The continents indicate the number of countries they are allowed to send to the games.
In Tokyo, Africa received three men’s and 1.5 women’s teams (half refers to a play-off to qualify for the Olympic Games), Asia has three men’s and two women’s teams, Europe has four men’s and three women’s teams, Oceania has a men’s and a women’s team, South America has two men and 1.5 women, and North America has two men and two women.
Europe uses the men’s U21 championship and the FIFA Women’s World Cup to decide on qualification. The other regions use qualifying tournaments to determine who will participate in the games.
And the host country qualifies for both the men’s and women’s competition.
This is how the teams were selected
In men’s football, the International Olympic Committee only allows players on the teams who are 23 years of age or younger. There is an exception to this rule, as three selected people over the age of 23 are allowed on the cadre list.
Clubs are also not forced to release players for the event.
Women’s football works differently because they can choose any player regardless of age.
Why is there no men’s squad from Team GB?
The last time a men’s team from Team GB competed in the Olympics was in London in 2012, when the Scottish, Welsh and Northern Irish football associations feared that if they played on Team GB they would lose their FIFA-awarded home status .

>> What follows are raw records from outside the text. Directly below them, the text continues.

(* ===== verification/View.v ===== *)
(** What an open transaction shows (storage.c): the contents and the nonce entry of
    every block, and what the block layer's operations change of them.  Reading and
    verifying change nothing; sealing changes one entry, writing one block; evictions,
    tree nodes and the superblock stay out of sight. *)
From S2P Require Import Prelude Sha256 Aead Disk Super Store Journal Tree Staging Knot Merkle.

Create HintDb calm.
(** Runs the first action of a sequence. *)
Ltac run_step r s1 E :=
  match goal with |- (mbind ?k ?m) ?s = _ -> _ => destruct (m s) as [r s1] eqn:E; rewrite (bind_run _ _ _ _ _ E) end.
(** The contents of block [b], staged or on the device. *)
Definition raw (s : store) (b : Z) : block := default (latest s.(s_disk) b) (staged_at s.(s_txn) b).
#[global] Instance quiet_pre : PreOrder (quiet True).
Proof.
  split; [by intros d; split_and!|]. intros a b c (? & ? & ? & ? & ?) (? & ? & ? & ? & ?). unfold quiet. split_and!; try congruence; auto.
Qed.
(** The volume is the same one; a transaction that overflowed stays refused. *)
Record same_vol (s s' : store) : Prop := {
  sv_keys : s'.(s_mfs).(mounted) = s.(s_mfs).(mounted) /\ s'.(s_mfs).(unlocked) = s.(s_mfs).(unlocked)
    /\ s'.(s_mfs).(sb).(geo) = s.(s_mfs).(sb).(geo) /\ s'.(s_mfs).(volume_key) = s.(s_mfs).(volume_key)
    /\ s'.(s_mfs).(disk_key) = s.(s_mfs).(disk_key) /\ s'.(s_mfs).(journal_mac_key) = s.(s_mfs).(journal_mac_key)
    /\ length s'.(g_merkle_cache) = length s.(g_merkle_cache) /\ s'.(g_journal_seq) = s.(g_journal_seq) /\ quiet True s.(s_disk) s'.(s_disk);
  sv_depth : s'.(op_depth) = s.(op_depth);
  sv_active : s'.(s_txn).(t_active) = s.(s_txn).(t_active);
  sv_disk : latest s'.(s_disk) = latest s.(s_disk);
  sv_overflow : s.(s_txn).(t_overflow) = true -> s'.(s_txn).(t_overflow) = true;
  sv_slots : s.(s_txn).(t_staged).*1 `prefix_of` s'.(s_txn).(t_staged).*1
}.
#[local] Hint Extern 0 (?l `prefix_of` ?l) => reflexivity : core.
#[global] Instance same_vol_pre : PreOrder same_vol.
Proof.
  split; [by intros s|]. intros a b c [(? & ? & ? & ? & ? & ? & ? & ? & ?) ? ? ? ? ?] [(? & ? & ? & ? & ? & ? & ? & ? & ?) ? ? ? ? ?].
  split; [split_and!|..]; try congruence; [by etransitivity|auto|by etransitivity].
Qed.
(** Only blocks in [P] changed. *)
Record touches (P : Z -> Prop) (s s' : store) : Prop := {
  tc_vol : same_vol s s';
  tc_raw : forall b, ~ P b -> raw s' b = raw s b;
  tc_meta : s'.(g_meta_cache) = s.(g_meta_cache);
  tc_hint : s'.(g_alloc_hint) = s.(g_alloc_hint)
}.
#[global] Instance touches_pre P : PreOrder (touches P).
Proof.
  split; [by intros s|]. intros a b c [? H1 ? ?] [? H2 ? ?]. split; [by etransitivity| |congruence|congruence]. intros x Hx. rewrite H2 by done. by apply H1.
Qed.
Lemma touches_weaken P P' s s' : (forall b, P b -> P' b) -> touches P s s' -> touches P' s s'.
Proof. intros HP [? H ? ?]. split; [done| |done|done]. intros b Hb. apply H. auto. Qed.
(** A change in RAM that none of this sees. *)
Lemma touches_ram P s s' :
  s'.(s_disk) = s.(s_disk) -> s'.(s_txn) = s.(s_txn) -> s'.(op_depth) = s.(op_depth) -> s'.(s_mfs) = s.(s_mfs) ->
  s'.(g_meta_cache) = s.(g_meta_cache) -> s'.(g_alloc_hint) = s.(g_alloc_hint) ->
  length s'.(g_merkle_cache) = length s.(g_merkle_cache) -> s'.(g_journal_seq) = s.(g_journal_seq) -> touches P s s'.
Proof. intros Hd Ht Ho Hm Hc Hh Hl Hq. split; [split; rewrite ?Hm, ?Ht, ?Hd; first [done|by split_and!]| |done|done]. intros b _. unfold raw. by rewrite Hd, Ht. Qed.
(** ** Geometry *)
(** The layout of a volume that fits a device. *)
Record fits (g : geometry) : Prop := {
  fi_layout : layout_ok g;
  fi_small : g.(total_blocks) <= BLOCKS_PER_DISK;
  fi_meta : 0 <= g.(meta_blocks) <= BLOCKS_PER_DISK
}.
Section alloc.
Context (g : geometry) (fit : fits g).
#[local] Abbreviation lay := (fi_layout g fit).
Lemma lay_regions : regions g.
Proof.
  pose proof (fi_small g fit) as small. pose proof (fi_meta g fit) as meta_pos. destruct (layout_wf g lay) as (Hwf & Hpm & _); [lia|]. pose proof lay as [H1 [H2 H3] [H4 H5] [H6 H7] [H8 H9] H10 H11 H12 H13 [H14 H15] [[H16 H16'] H16''] H17 H18 [H19 H20]].
  change JOURNAL_BLOCKS with 25 in *. change KEYSLOT_BLOCKS with 2 in *. change USERS_BLOCKS with 16 in *. change BITS_PER_BLOCK with 32768 in *.
  assert (forall l i, tree_node g l i -> g.(merkle_start) <= merkle_level_base g l + i < g.(merkle_start) + g.(merkle_blocks)) as Hn by (intros l i; by apply node_block).
  assert (0 <= g.(inode_count) / INODES_PER_BLOCK) by (apply Z.div_pos; [lia|done]).
  split; try done; try lia.
  - intros k Hk. unfold user, accounts. split; [|lia]. intros [?|(l & i & Hl & ?)]; [lia|]. specialize (Hn l i Hl). lia.
  - unfold user, accounts. intros b [->|(l & i & Hl & ->)]; [lia|]. specialize (Hn l i Hl). lia.
  - unfold accounts. intros b Hb. lia.
  - unfold user, accounts. intros b Hb. unfold home, in_journal. lia.
Qed.
#[local] Abbreviation rg := lay_regions.
Definition is_data (p : Z) : Prop := g.(data_start) <= p < g.(total_blocks).
(** The bitmap block and the bit of a data block. *)
Definition bm_of (p : Z) : Z := g.(block_bitmap_start) + (p - g.(data_start)) / BITS_PER_BITMAP_BLOCK.
Definition bit_of (p : Z) : Z := (p - g.(data_start)) mod BITS_PER_BITMAP_BLOCK.
Lemma lay_facts :
  0 <= g.(inode_bitmap_start) /\ g.(inode_bitmap_start) < g.(block_bitmap_start) < g.(inode_table_start) /\ g.(inode_table_start) < g.(data_start)
  /\ g.(data_start) + g.(block_count) = g.(total_blocks) /\ 0 < g.(block_count) <= (g.(inode_table_start) - g.(block_bitmap_start)) * BITS_PER_BITMAP_BLOCK
  /\ g.(data_start) = g.(inode_table_start) + g.(inode_count) / 16 /\ 16 <= g.(inode_count) /\ g.(inode_count) mod 16 = 0.
Proof.
  pose proof (fi_small g fit) as small. pose proof (fi_meta g fit) as meta_pos. destruct (fi_layout g fit) as [H1 [H2 H3] [H4 H5] [H6 H7] [H8 H9] H10 H11 H12 H13 [H14 H15] [[H16 H16'] H16''] H17 H18 [H19 H20]].
  change JOURNAL_BLOCKS with 25 in *. change KEYSLOT_BLOCKS with 2 in *. change USERS_BLOCKS with 16 in *. change BITS_PER_BLOCK with 32768 in *.
  change BITS_PER_BITMAP_BLOCK with 32768. change INODES_PER_BLOCK with 16 in *. assert (1 <= g.(inode_count) / 16) by (apply Z.div_le_lower_bound; lia).
  repeat split; try lia.
Qed.
Lemma data_user p : is_data p -> user g p.
Proof. intros [H1 H2]. pose proof lay_facts. unfold user. lia. Qed.
Lemma bm_of_span p : is_data p -> user g (bm_of p) /\ bm_of p < g.(inode_table_start) /\ g.(block_bitmap_start) <= bm_of p.
Proof.
  intros [H1 H2]. destruct lay_facts as (F1 & F2 & F3 & F4 & F5 & _). unfold user, bm_of. change BITS_PER_BITMAP_BLOCK with 32768 in *.
  assert (0 <= (p - g.(data_start)) / 32768) by (apply Z.div_pos; lia).
  assert ((p - g.(data_start)) / 32768 < g.(inode_table_start) - g.(block_bitmap_start)) by (apply Z.div_lt_upper_bound; lia). lia.
Qed.
Lemma same_bit p q : is_data p -> is_data q -> bm_of p = bm_of q -> bit_of p = bit_of q -> p = q.
Proof.
  unfold bm_of, bit_of. intros Hp Hq H1 H2. enough (p - g.(data_start) = q - g.(data_start)) by lia.
  rewrite (Z.div_mod (p - g.(data_start)) BITS_PER_BITMAP_BLOCK), (Z.div_mod (q - g.(data_start)) BITS_PER_BITMAP_BLOCK) by done. lia.
Qed.
(** ** What the bitmap says *)
Definition used (s : store) (p : Z) : Prop := exists bm, span_plain g s (bm_of p) = Some bm /\ bitmap_test bm (bit_of p) = true.
(** Only cells in [X] changed. *)
Record chg (X : Z -> Prop) (s s' : store) : Prop := {
  ch_vol : same_vol s s';
  ch_cell : forall x, user g x -> ~ X x -> raw s' x = raw s x /\ entry g s' x = entry g s x
}.
Lemma chg_refl X s : chg X s s.
Proof. by split. Qed.
Lemma chg_trans X s1 s2 s3 : chg X s1 s2 -> chg X s2 s3 -> chg X s1 s3.
Proof. intros [? H1] [? H2]. split; [by etransitivity|]. intros x Hx Hn. destruct (H1 x Hx Hn), (H2 x Hx Hn). split; congruence. Qed.
Lemma chg_weaken (X Y : Z -> Prop) s s' : (forall x, X x -> Y x) -> chg X s s' -> chg Y s s'.
Proof. intros H [? H1]. split; [done|]. intros x Hx Hn. apply H1; auto. Qed.
Lemma kept_chg X s s' : kept g s s' -> chg X s s'.
Proof. intros H. split; [apply H|]. intros x Hx _. split; [by apply (kept_raw g s)|by apply (kept_entry g rg s)]. Qed.
Lemma others_chg b s s' : others g b s s' -> chg (eq b) s s'.
Proof. intros [H1 H2 H3 _]. split; [done|]. intros x Hx Hn. split; [apply H2|apply H3]; congruence. Qed.
(** The same, whatever became of the transaction. *)
Record cells (X : Z -> Prop) (s s' : store) : Prop := {
  ce_keys : s'.(s_mfs).(volume_key) = s.(s_mfs).(volume_key) /\ s'.(s_mfs).(disk_key) = s.(s_mfs).(disk_key);
  ce_cell : forall x, user g x -> ~ X x -> raw s' x = raw s x /\ entry g s' x = entry g s x
}.
Lemma chg_cells X s s' : chg X s s' -> cells X s s'.
Proof. intros [[(_ & _ & _ & E1 & E2 & _) _ _ _ _ _] Hc]. by split. Qed.
Lemma cells_refl X s : cells X s s.
Proof. by split. Qed.
Lemma cells_trans X s1 s2 s3 : cells X s1 s2 -> cells X s2 s3 -> cells X s1 s3.
Proof. intros [[K1 K2] H1] [[L1 L2] H2]. split; [split; congruence|]. intros x Hx Hn. destruct (H1 x Hx Hn), (H2 x Hx Hn). split; congruence. Qed.
Lemma cells_weaken (X Y : Z -> Prop) s s' : (forall x, X x -> Y x) -> cells X s s' -> cells Y s s'.
Proof. intros HX [? H]. split; [done|]. intros x Hx Hn. apply H; auto. Qed.
Lemma cells_plain X s s' ino b x : cells X s s' -> user g x -> ~ X x -> plain g s' ino b x = plain g s ino b x.
Proof. intros [[K1 K2] Hc] Hx HX. destruct (Hc x Hx HX) as [E1 E2]. unfold plain, unseal, block_keys. by rewrite E1, E2, K1, K2. Qed.
Lemma cells_span X s s' x : cells X s s' -> user g x -> ~ X x -> span_plain g s' x = span_plain g s x.
Proof. intros H Hx HX. unfold span_plain. destruct (ce_cell _ _ _ H x Hx HX) as [-> ->]. by rewrite (cells_plain X s s'). Qed.
Lemma used_cells X s s' p : cells X s s' -> is_data p -> ~ X (bm_of p) -> used s' p <-> used s p.
Proof. intros Hc Hp HX. unfold used. by rewrite (cells_span X s s') by (done || apply (bm_of_span p Hp)). Qed.
Lemma chg_span X s s' x : chg X s s' -> user g x -> ~ X x -> span_plain g s' x = span_plain g s x.
Proof. intros H%chg_cells. by apply cells_span. Qed.
Lemma chg_plain X s s' ino b x : chg X s s' -> user g x -> ~ X x -> plain g s' ino b x = plain g s ino b x.
Proof. intros H%chg_cells. by apply cells_plain. Qed.
Lemma used_vol X s s' p : chg X s s' -> is_data p -> ~ X (bm_of p) -> used s' p <-> used s p.
Proof. intros H%chg_cells. by apply used_cells. Qed.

Although ex-FIFA President Sepp Blatter had given assurances that this would not happen, only English and Welsh players competed in 2012.
When organizing a team for the 2016 Games, the Scottish, Welsh and Northern Irish football associations rejected ideas on how the squad would be put together.
An agreement was not reached and so there was no men’s squad from Team GB in Rio and a similar situation occurred outside Tokyo.